------ Data records ------

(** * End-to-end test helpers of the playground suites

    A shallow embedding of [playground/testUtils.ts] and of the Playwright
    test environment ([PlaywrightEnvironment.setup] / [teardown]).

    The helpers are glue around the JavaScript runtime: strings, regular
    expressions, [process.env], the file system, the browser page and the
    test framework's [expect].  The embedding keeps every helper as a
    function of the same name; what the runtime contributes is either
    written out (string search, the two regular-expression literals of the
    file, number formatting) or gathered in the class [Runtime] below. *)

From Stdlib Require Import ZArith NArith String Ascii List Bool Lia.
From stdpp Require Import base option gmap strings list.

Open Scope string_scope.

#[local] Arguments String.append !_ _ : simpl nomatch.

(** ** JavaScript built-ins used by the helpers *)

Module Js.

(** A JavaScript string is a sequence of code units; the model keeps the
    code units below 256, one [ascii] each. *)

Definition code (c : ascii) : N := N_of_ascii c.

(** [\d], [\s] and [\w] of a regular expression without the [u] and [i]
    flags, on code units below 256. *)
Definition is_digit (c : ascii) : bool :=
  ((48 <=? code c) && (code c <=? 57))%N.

------

## Task to carry out
Without leaving anything out, output all of the data above exactly.

## Solution below
(** * End-to-end test helpers of the playground suites

    A shallow embedding of [playground/testUtils.ts] and of the Playwright
    test environment ([PlaywrightEnvironment.setup] / [teardown]).

    The helpers are glue around the JavaScript runtime: strings, regular
    expressions, [process.env], the file system, the browser page and the
    test framework's [expect].  The embedding keeps every helper as a
    function of the same name; what the runtime contributes is either
    written out (string search, the two regular-expression literals of the
    file, number formatting) or gathered in the class [Runtime] below. *)

From Stdlib Require Import ZArith NArith String Ascii List Bool Lia.
From stdpp Require Import base option gmap strings list.

Open Scope string_scope.

#[local] Arguments String.append !_ _ : simpl nomatch.

(** ** JavaScript built-ins used by the helpers *)

Module Js.

(** A JavaScript string is a sequence of code units; the model keeps the
    code units below 256, one [ascii] each. *)

Definition code (c : ascii) : N := N_of_ascii c.

(** [\d], [\s] and [\w] of a regular expression without the [u] and [i]
    flags, on code units below 256. *)
Definition is_digit (c : ascii) : bool :=
  ((48 <=? code c) && (code c <=? 57))%N.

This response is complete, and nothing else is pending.